### BRIEF
Go through the material below and tally every line with the string "injection". Reply with the number only.

### TASK MATERIAL
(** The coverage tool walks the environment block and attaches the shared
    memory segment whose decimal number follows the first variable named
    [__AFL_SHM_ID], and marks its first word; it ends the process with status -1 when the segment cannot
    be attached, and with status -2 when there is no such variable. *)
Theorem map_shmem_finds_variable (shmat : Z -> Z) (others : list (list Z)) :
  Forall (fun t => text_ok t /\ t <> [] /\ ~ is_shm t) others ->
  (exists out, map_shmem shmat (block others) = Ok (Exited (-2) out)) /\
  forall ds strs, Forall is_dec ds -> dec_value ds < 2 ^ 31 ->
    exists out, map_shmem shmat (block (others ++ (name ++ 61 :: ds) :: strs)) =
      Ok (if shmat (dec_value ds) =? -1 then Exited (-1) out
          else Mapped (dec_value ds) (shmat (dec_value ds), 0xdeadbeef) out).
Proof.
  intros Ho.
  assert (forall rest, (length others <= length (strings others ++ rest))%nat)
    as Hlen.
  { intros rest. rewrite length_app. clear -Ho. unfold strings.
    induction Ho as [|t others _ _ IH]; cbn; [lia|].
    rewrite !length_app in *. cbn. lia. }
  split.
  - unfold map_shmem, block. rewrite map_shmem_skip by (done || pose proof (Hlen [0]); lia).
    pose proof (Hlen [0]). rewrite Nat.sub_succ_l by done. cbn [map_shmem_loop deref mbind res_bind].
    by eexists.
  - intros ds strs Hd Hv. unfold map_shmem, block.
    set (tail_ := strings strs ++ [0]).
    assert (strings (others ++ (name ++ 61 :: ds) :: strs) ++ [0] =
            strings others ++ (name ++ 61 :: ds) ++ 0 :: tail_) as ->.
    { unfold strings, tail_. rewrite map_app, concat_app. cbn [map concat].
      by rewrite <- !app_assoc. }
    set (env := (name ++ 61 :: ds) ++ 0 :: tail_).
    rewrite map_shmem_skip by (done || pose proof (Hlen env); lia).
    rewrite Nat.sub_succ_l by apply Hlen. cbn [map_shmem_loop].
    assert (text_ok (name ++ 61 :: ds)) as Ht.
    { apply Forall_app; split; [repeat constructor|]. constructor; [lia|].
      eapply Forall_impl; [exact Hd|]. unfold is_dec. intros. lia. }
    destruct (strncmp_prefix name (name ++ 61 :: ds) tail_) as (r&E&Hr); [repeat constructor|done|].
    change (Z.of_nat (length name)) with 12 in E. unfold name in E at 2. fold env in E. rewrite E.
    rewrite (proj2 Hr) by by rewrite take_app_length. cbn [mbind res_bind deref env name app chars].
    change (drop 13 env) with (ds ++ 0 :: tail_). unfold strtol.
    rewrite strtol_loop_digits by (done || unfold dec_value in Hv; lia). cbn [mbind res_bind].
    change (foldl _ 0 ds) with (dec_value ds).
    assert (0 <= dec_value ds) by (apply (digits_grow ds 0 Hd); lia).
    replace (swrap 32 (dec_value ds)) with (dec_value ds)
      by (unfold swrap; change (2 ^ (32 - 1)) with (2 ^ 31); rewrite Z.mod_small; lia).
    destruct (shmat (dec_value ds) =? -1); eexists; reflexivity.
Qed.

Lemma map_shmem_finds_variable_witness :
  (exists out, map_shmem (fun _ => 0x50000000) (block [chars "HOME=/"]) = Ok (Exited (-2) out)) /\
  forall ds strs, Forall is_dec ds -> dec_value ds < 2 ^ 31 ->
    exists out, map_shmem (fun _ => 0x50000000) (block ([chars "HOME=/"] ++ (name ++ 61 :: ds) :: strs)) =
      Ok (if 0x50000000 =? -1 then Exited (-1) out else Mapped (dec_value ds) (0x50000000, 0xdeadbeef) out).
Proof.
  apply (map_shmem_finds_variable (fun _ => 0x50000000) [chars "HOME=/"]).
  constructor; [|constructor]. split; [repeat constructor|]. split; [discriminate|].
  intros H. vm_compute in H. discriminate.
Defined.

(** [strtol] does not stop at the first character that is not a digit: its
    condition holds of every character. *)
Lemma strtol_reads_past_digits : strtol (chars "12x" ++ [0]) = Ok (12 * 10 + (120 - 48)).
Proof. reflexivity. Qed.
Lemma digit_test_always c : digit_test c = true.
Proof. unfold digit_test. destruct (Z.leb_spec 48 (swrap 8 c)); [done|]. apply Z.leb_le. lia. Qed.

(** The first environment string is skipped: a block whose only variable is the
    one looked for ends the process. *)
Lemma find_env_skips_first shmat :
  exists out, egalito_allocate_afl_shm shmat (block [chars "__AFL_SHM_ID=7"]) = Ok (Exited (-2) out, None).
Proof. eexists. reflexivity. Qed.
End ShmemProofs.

...

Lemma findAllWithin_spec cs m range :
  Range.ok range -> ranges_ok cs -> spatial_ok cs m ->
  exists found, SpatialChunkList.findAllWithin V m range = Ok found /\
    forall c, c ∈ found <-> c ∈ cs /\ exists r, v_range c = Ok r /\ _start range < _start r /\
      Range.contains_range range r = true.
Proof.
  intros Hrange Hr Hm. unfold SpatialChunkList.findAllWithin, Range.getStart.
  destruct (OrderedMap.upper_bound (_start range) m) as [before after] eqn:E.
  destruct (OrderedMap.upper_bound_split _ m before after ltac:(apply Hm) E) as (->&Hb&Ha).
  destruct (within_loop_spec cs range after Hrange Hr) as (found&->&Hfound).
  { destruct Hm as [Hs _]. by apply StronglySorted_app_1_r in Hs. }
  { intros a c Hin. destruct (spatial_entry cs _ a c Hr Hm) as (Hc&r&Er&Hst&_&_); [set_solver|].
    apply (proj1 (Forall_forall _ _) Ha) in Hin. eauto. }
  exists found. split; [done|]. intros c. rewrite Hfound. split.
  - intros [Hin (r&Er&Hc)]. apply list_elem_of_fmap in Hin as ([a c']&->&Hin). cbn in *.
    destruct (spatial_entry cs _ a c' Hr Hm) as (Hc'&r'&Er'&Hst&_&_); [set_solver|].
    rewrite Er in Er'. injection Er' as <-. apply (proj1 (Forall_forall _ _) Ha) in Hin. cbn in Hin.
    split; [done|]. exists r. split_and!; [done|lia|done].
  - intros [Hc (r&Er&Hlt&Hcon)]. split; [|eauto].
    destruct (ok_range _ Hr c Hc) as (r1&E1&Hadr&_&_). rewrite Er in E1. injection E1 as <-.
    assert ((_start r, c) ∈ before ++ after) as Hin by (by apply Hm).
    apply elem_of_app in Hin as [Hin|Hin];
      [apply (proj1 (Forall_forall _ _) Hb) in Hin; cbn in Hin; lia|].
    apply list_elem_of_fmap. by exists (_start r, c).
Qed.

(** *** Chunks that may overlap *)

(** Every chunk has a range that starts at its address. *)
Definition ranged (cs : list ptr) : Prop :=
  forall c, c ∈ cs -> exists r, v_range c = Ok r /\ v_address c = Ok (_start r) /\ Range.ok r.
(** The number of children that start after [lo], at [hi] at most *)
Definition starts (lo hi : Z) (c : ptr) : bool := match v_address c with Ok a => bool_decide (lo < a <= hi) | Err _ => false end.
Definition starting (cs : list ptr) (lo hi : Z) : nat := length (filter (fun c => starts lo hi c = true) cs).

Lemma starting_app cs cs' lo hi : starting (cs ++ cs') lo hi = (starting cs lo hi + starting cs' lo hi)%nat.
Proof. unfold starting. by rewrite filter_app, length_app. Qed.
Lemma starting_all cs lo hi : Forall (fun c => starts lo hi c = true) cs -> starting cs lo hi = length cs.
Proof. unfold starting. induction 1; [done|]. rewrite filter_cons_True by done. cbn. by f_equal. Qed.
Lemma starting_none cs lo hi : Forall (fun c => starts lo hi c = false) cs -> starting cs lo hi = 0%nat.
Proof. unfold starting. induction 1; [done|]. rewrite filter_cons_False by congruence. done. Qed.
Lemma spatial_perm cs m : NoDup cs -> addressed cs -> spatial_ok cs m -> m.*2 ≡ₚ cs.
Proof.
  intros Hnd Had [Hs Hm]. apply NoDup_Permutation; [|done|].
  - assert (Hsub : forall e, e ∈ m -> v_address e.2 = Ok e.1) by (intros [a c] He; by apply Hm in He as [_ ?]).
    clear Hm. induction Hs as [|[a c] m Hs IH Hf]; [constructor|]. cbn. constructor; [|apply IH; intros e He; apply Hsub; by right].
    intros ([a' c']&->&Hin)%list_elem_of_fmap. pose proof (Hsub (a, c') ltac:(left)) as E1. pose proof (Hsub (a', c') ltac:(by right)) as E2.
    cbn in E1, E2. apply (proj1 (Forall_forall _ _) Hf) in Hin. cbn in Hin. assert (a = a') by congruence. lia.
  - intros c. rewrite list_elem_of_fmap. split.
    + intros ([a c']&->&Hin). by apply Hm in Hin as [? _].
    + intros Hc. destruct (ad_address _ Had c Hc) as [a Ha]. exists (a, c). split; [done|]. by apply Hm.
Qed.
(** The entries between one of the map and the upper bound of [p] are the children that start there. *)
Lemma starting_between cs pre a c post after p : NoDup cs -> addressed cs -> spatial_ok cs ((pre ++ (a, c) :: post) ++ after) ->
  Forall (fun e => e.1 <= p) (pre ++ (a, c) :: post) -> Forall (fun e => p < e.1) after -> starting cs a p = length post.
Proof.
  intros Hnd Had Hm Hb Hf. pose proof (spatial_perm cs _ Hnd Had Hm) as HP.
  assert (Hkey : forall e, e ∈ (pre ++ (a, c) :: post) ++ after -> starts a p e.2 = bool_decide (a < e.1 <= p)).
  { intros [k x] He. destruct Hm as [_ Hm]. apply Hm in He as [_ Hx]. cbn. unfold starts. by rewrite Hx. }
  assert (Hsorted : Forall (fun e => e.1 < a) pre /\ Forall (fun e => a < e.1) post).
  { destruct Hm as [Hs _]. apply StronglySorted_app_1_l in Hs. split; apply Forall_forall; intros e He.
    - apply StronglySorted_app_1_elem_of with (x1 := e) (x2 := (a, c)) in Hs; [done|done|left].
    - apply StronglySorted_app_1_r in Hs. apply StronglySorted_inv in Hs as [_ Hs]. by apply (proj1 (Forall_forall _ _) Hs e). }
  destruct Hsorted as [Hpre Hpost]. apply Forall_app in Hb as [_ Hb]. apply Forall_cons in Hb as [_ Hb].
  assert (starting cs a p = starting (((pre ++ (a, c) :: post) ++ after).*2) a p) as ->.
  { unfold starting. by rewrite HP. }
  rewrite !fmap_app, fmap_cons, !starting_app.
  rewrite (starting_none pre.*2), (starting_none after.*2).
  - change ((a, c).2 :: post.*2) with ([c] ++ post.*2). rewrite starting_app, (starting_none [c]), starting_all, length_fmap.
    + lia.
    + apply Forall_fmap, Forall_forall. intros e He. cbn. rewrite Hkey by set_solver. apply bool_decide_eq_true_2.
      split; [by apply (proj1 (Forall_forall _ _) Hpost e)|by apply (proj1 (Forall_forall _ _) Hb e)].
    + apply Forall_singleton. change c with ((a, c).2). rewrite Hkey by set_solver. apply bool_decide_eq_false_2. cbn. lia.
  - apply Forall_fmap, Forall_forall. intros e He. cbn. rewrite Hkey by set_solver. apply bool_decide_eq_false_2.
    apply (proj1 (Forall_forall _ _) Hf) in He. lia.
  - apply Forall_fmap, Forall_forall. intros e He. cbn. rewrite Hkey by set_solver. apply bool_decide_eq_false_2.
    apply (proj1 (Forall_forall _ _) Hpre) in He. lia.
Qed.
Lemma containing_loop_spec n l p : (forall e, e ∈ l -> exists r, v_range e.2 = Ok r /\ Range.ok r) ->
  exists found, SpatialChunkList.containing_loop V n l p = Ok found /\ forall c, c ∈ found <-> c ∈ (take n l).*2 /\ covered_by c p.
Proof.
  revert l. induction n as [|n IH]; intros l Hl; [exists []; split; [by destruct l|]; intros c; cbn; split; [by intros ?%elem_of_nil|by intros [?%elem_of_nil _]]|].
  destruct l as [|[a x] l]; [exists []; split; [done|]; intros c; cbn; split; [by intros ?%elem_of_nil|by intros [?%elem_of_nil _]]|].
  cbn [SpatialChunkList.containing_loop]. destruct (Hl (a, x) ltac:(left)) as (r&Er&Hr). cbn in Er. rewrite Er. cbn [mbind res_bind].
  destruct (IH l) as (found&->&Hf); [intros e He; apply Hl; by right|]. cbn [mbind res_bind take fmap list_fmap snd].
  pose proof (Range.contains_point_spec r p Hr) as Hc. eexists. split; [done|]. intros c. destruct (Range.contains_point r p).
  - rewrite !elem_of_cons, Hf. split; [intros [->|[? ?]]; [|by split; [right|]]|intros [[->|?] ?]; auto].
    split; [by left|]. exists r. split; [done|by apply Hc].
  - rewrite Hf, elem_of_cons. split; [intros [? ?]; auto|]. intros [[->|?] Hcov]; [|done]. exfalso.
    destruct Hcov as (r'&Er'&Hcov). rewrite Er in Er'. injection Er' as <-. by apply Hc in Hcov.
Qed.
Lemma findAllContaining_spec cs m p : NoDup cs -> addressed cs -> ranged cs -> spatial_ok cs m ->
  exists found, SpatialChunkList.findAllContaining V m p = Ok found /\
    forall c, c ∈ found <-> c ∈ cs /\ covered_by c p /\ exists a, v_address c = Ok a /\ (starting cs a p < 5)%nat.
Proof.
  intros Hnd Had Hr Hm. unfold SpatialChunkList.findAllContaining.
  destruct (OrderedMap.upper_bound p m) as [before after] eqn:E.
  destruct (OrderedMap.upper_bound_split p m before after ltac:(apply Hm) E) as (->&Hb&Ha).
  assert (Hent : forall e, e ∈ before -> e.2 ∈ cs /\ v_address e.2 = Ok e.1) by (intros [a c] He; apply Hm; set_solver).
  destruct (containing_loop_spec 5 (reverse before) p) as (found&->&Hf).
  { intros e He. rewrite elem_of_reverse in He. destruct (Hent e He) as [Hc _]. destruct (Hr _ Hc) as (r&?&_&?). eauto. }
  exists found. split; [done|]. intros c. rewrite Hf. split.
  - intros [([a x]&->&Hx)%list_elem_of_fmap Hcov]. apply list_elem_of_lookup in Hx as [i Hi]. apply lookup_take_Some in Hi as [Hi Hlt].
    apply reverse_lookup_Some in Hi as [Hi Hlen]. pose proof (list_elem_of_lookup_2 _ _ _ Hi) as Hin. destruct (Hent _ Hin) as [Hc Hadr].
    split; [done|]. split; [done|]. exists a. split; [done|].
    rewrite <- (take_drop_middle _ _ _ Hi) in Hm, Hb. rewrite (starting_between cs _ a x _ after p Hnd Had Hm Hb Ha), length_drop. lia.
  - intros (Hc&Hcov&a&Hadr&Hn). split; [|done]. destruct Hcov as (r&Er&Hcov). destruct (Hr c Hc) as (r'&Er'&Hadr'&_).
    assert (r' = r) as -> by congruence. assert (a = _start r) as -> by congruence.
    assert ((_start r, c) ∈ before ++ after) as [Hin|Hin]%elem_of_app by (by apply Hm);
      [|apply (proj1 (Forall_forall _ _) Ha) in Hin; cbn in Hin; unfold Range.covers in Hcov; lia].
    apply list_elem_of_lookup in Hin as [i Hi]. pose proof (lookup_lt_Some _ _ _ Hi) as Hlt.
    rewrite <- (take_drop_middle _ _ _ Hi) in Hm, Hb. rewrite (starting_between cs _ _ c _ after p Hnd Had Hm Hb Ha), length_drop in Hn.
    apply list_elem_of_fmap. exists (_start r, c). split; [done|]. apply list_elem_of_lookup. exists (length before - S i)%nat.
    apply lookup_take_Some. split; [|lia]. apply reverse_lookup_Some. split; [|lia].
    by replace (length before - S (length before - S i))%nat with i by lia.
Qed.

### EXERCISE OUTPUT
3